Invasive Klebsiella liver abscess (KLA) syndrome is a distinct clinical entity characterized by monomicrobial bacteremia, liver abscess and metastatic infections. It typically affects diabetics and occurs in the absence of hepatobiliary disease. This syndrome occurs predominantly in Southeast Asia especially Taiwan with more recent global occurrence. About 12% of patients develop metastatic complications commonly manifested as endophthalmitis, meningitis or brain abscess. Septic arthritis is a lesser known but possible complication. K1/ K2 capsular strains and hypermucoviscous phenotype contribute to invasive potential. Antibiotic treatment combined with percutaneous drainage of liver abscess is the treatment of choice. Overall outcome is usually favorable but mortality rate up to 11% has been reported.

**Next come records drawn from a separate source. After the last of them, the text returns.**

(** ** Crossover *)

Lemma deref_cons h l ls es :
  deref h (l :: ls) = Ok es <->
  exists e es', h !! l = Some e /\ deref h ls = Ok es' /\ es = e :: es'.
Proof.
  unfold deref. cbn [omapM]. split.
  - intros H. apply obind_ok in H as (e & He & H).
    apply obind_ok in H as (es' & Hes & H). injection H as <-.
    exists e, es'. destruct (h !! l); [|discriminate].
    injection He as ->. auto.
  - intros (e & es' & He & Hes & ->). rewrite He, Hes. reflexivity.
Qed.

Lemma deref_Permutation h ls ls' :
  Permutation ls ls' ->
  forall es, deref h ls = Ok es ->
  exists es', deref h ls' = Ok es' /\ Permutation es es'.
Proof.
  induction 1 as [|x l l' Hp IH|x y l|l l' l'' H1 IH1 H2 IH2]; intros es Hes.
  - exists es. split; [exact Hes|reflexivity].
  - apply deref_cons in Hes as (e & es0 & He & Hes0 & ->).
    destruct (IH _ Hes0) as (es1 & H1 & Hp1).
    exists (e :: es1). split; [|now constructor].
    apply deref_cons. eauto.
  - apply deref_cons in Hes as (e1 & es1 & He1 & Hes1 & ->).
    apply deref_cons in Hes1 as (e2 & es2 & He2 & Hes2 & ->).
    exists (e2 :: e1 :: es2). split; [|apply perm_swap].
    apply deref_cons. exists e2, (e1 :: es2). repeat split; auto.
    apply deref_cons. eauto.
  - destruct (IH1 _ Hes) as (es1 & Hd1 & Hp1).
    destruct (IH2 _ Hd1) as (es2 & Hd2 & Hp2).
    exists es2. split; [exact Hd2|]. now transitivity es1.
Qed.

Lemma swap_tails_Permutation {A} (n : nat) (p1 p2 : list A) :
  Permutation ((take n p1 ++ drop n p2) ++ (take n p2 ++ drop n p1)) (p1 ++ p2).
Proof.
  rewrite <- (take_drop n p1) at 3. rewrite <- (take_drop n p2) at 3.
  rewrite <- !app_assoc. apply Permutation_app_head.
  rewrite (Permutation_app_comm (drop n p1) (take n p2 ++ drop n p2)).
  rewrite <- !app_assoc.
  rewrite (Permutation_app_comm (drop n p2) (take n p2 ++ drop n p1)).
  rewrite <- !app_assoc. apply Permutation_app_head.
  apply Permutation_app_comm.
Qed.

(** C10: Crossover redistributes entries.  For parents of at least two
    entries each, [enhanced_crossover] returns two offspring; the
    locations of the two offspring together are a permutation of those of
    the two parents together, the store is not written, so the dicts they
    denote are the same multiset; and when the draw exceeds the crossover
    rate each offspring is its parent. *)
Theorem crossover_redistributes (self : optimizer)
    (parent1 parent2 : list loc) (w : world) :
  (2 <= length parent1)%nat -> (2 <= length parent2)%nat ->
  exists offspring1 offspring2 w',
    enhanced_crossover self parent1 parent2 w = (Ok (offspring1, offspring2), w') /\
    Permutation (offspring1 ++ offspring2) (parent1 ++ parent2) /\
    heap w' = heap w /\
    (forall es, deref (heap w) (parent1 ++ parent2) = Ok es ->
       exists es', deref (heap w') (offspring1 ++ offspring2) = Ok es' /\
                   Permutation es' es) /\
    (forall r w1, random_random w = (Ok r, w1) ->
       Qlt_bool (crossover_rate self) r = true ->
       offspring1 = parent1 /\ offspring2 = parent2).
Proof.
  intros H1 H2.
  assert (Hgoal : exists offspring1 offspring2 w',
    enhanced_crossover self parent1 parent2 w = (Ok (offspring1, offspring2), w') /\
    Permutation (offspring1 ++ offspring2) (parent1 ++ parent2) /\
    (forall r w1, random_random w = (Ok r, w1) ->
       Qlt_bool (crossover_rate self) r = true ->
       offspring1 = parent1 /\ offspring2 = parent2)).
  { unfold enhanced_crossover.
    destruct (random_random w) as [[r|x] w1] eqn:Hr;
      [|unfold random_random, draw, mbind, M_bind, mret, M_ret in Hr;
        discriminate].
    unfold mbind at 1. unfold M_bind at 1. rewrite Hr.
    destruct (Qlt_bool (crossover_rate self) r) eqn:Hskip; cbn [orb].
    - exists parent1, parent2, w1. repeat split; auto.
    - destruct (length parent1 =? 0)%nat eqn:E1;
        [apply Nat.eqb_eq in E1; lia|].
      destruct (length parent2 =? 0)%nat eqn:E2;
        [apply Nat.eqb_eq in E2; lia|].
      cbn [orb]. unfold random_randint.
      destruct (1 <=? Z.of_nat (length parent1 `min` length parent2) - 1) eqn:E;
        [|apply Z.leb_gt in E; lia].
      unfold randbelow, draw, mbind, M_bind, mret, M_ret. cbn.
      eexists _, _, _. split; [reflexivity|]. split.
      + apply swap_tails_Permutation.
      + intros r' w' Hr'. injection Hr' as <- <-. congruence. }
  destruct Hgoal as (o1 & o2 & w' & Hrun & Hperm & Hskip).
  exists o1, o2, w'.
  assert (Hheap : heap w' = heap w).
  { pose proof (heap_const_enhanced_crossover self parent1 parent2 w) as Hc.
    now rewrite Hrun in Hc. }
  repeat split; auto.
  - intros es Hes. rewrite Hheap.
    destruct (deref_Permutation (heap w) _ _ (Permutation_sym Hperm) es Hes)
      as (es' & Hd & Hp).
    exists es'. split; [exact Hd|now symmetry].
  - eapply Hskip; eauto.
  - eapply Hskip; eauto.
Qed.

Lemma crossover_redistributes_witness :
  (2 <= length [0; 1; 2]%nat)%nat /\ (2 <= length [2; 1]%nat)%nat /\
  exists offspring1 offspring2 w',
    enhanced_crossover (Samples.optimizer_with Samples.room60)
      [0; 1; 2]%nat [2; 1]%nat Samples.three_lectures
      = (Ok (offspring1, offspring2), w') /\
    Permutation (offspring1 ++ offspring2) ([0; 1; 2] ++ [2; 1])%nat.
Proof.
  split; [cbn; lia|]. split; [cbn; lia|].
  destruct (crossover_redistributes (Samples.optimizer_with Samples.room60)
              [0; 1; 2]%nat [2; 1]%nat Samples.three_lectures)
    as (o1 & o2 & w' & Hrun & Hperm & _); [cbn; lia|cbn; lia|].
  exists o1, o2, w'. split; assumption.
Defined.

(** ** The stable sort *)

Section StableSortFacts.
Context {A : Type} (le : A -> A -> bool) (R : A -> A -> Prop).
Hypothesis le_true : forall x y, le x y = true -> R x y.
Hypothesis le_false : forall x y, le x y = false -> R y x.
Hypothesis R_trans : forall x y z, R x y -> R y z -> R x z.

Lemma sort_insert_Permutation x l : Permutation (sort_insert le x l) (x :: l).
Proof.
  induction l as [|y l IH]; cbn; [reflexivity|].
  destruct (le x y); [reflexivity|].
  rewrite IH. apply perm_swap.
Qed.

Lemma stable_sort_Permutation l : Permutation (stable_sort le l) l.
Proof.
  induction l as [|x l IH]; cbn; [reflexivity|].
  unfold stable_sort in IH. rewrite sort_insert_Permutation. now constructor.
Qed.

Lemma sort_insert_sorted x l :
  StronglySorted R l -> StronglySorted R (sort_insert le x l).
Proof.
  induction 1 as [|y l Hs IH Hy]; cbn; [repeat constructor|].
  destruct (le x y) eqn:E.
  - constructor; [now constructor|].
    constructor; [now apply le_true|].
    eapply Forall_impl; [exact Hy|]. intros z Hz.
    eapply R_trans; [apply le_true|]; eassumption.
  - constructor; [exact IH|].
    eapply Permutation_Forall;
      [symmetry; apply sort_insert_Permutation|].
    constructor; [now apply le_false|exact Hy].
Qed.

Lemma stable_sort_sorted l : StronglySorted R (stable_sort le l).
Proof.
  induction l as [|x l IH]; cbn; [constructor|].
  now apply sort_insert_sorted.
Qed.
End StableSortFacts.

Lemma StronglySorted_lookup {A} (R : A -> A -> Prop) (l : list A) :
  StronglySorted R l ->
  forall i j a b, (i < j)%nat -> l !! i = Some a -> l !! j = Some b -> R a b.
Proof.
  induction 1 as [|x l Hs IH Hx]; intros i j a b Hij Ha Hb; [discriminate|].
  destruct j as [|j]; [lia|]. cbn in Hb.
  destruct i as [|i]; cbn in Ha.
  - injection Ha as <-. rewrite Forall_forall in Hx. apply Hx.
    eapply list_elem_of_lookup_2; eauto.
  - apply (IH i j); [lia|assumption..].
Qed.

(** ** The multi-solution driver *)

(** C7: Multi-solution ordering.  The list returned by
    [generate_multiple_optimized_solutions] is in descending order of
    fitness: each solution is at least as fit as the next one, and the
    first is at least as fit as every solution of the list. *)
Theorem solutions_sorted_descending (cfg : Config) (self : optimizer)
    (num_solutions : nat) (w : world) (solutions : list Solution) (w' : world) :
  generate_multiple_optimized_solutions cfg self num_solutions w
    = (Ok solutions, w') ->
  (forall i a b, solutions !! i = Some a -> solutions !! S i = Some b ->
     (sol_fitness b <= sol_fitness a)%Q) /\
  (forall first s, head solutions = Some first -> In s solutions ->
     (sol_fitness s <= sol_fitness first)%Q).
Proof.
  unfold generate_multiple_optimized_solutions. intros H.
  apply bind_ok in H as (runs & w1 & _ & H). apply ret_ok in H as [<- _].
  assert (Hs : StronglySorted (fun a b => (sol_fitness b <= sol_fitness a)%Q)
                 (stable_sort fitness_ge runs)).
  { apply stable_sort_sorted.
    - intros x y E. now apply Qle_bool_iff.
    - intros x y E. unfold fitness_ge in E.
      destruct (Qlt_le_dec (sol_fitness x) (sol_fitness y)) as [Hlt|Hle].
      + now apply Qlt_le_weak.
      + apply Qle_bool_iff in Hle. congruence.
    - intros x y z Hxy Hyz. eapply Qle_trans; eassumption. }
  split.
  - intros i a b Ha Hb.
    apply (StronglySorted_lookup _ _ Hs i (S i) a b); [lia|assumption..].
  - intros first s Hhead Hin.
    destruct (stable_sort fitness_ge runs) as [|x l] eqn:E; [discriminate|].
    injection Hhead as ->. destruct Hin as [->|Hin]; [apply Qle_refl|].
    apply StronglySorted_inv in Hs as [_ Hall].
    rewrite Forall_forall in Hall. apply Hall. now apply list_elem_of_In.
Qed.

Lemma solutions_sorted_descending_witness :
  exists solutions w',
    generate_multiple_optimized_solutions Samples.small_Config
      (new_optimizer Samples.small_Config Samples.campus 1) 3
      (initial_world Samples.oracle_zero) = (Ok solutions, w') /\
    length solutions = 3%nat /\
    (forall i a b, solutions !! i = Some a -> solutions !! S i = Some b ->
       (sol_fitness b <= sol_fitness a)%Q).
Proof.
  destruct (generate_multiple_optimized_solutions Samples.small_Config
      (new_optimizer Samples.small_Config Samples.campus 1) 3
      (initial_world Samples.oracle_zero)) as [[solutions|e] w'] eqn:H.
  - exists solutions, w'. split; [reflexivity|]. split.
    + vm_compute in H. injection H as <- _. reflexivity.
    + apply (solutions_sorted_descending _ _ _ _ _ _ H).
  - vm_compute in H. discriminate.
Defined.

(** ** The tracked best *)

Lemma argmax_from_lookup (l : list Q) : forall pre best m,
  pre !! best = Some m ->
  (pre ++ l) !! argmax_from l (length pre) best m
    = Some (foldl (fun m y => if Qlt_bool m y then y else m) m l).
Proof.
  induction l as [|y l IH]; intros pre best m Hb; cbn.
  - rewrite app_nil_r. exact Hb.
  - replace (pre ++ y :: l) with ((pre ++ [y]) ++ l)
      by now rewrite <- app_assoc.
    replace (S (length pre)) with (length (pre ++ [y]))
      by (rewrite length_app; cbn; lia).
    destruct (Qlt_bool m y).
    + apply IH. rewrite lookup_app_r by lia.
      now rewrite Nat.sub_diag.
    + apply IH. now apply lookup_app_l_Some.
Qed.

Awareness of the condition coupled with high index of suspicion is essential for early recognition of KLA syndrome. Prompt treatment is needed to reduce mortality and morbidity particularly when meningitis or endophthalmitis are seen. Constant surveillance for metastatic disease is recommended based on clinical symptoms.
To cite this abstract:Rajagopalan P, Hingorani RV, Patel N. A Classic Case of Invasive Klebsiella Pneumoniae Liver Abscess Syndrome with Metastatic Septic Arthritis. Abstract published at Hospital Medicine 2016, March 6-9, San Diego, Calif. Abstract 748. Journal of Hospital Medicine. 2016; 11 (suppl 1). https://www.shmabstracts.com/abstract/a-classic-case-of-invasive-klebsiella-pneumoniae-liver-abscess-syndrome-with-metastatic-septic-arthritis/. Accessed September 19, 2019.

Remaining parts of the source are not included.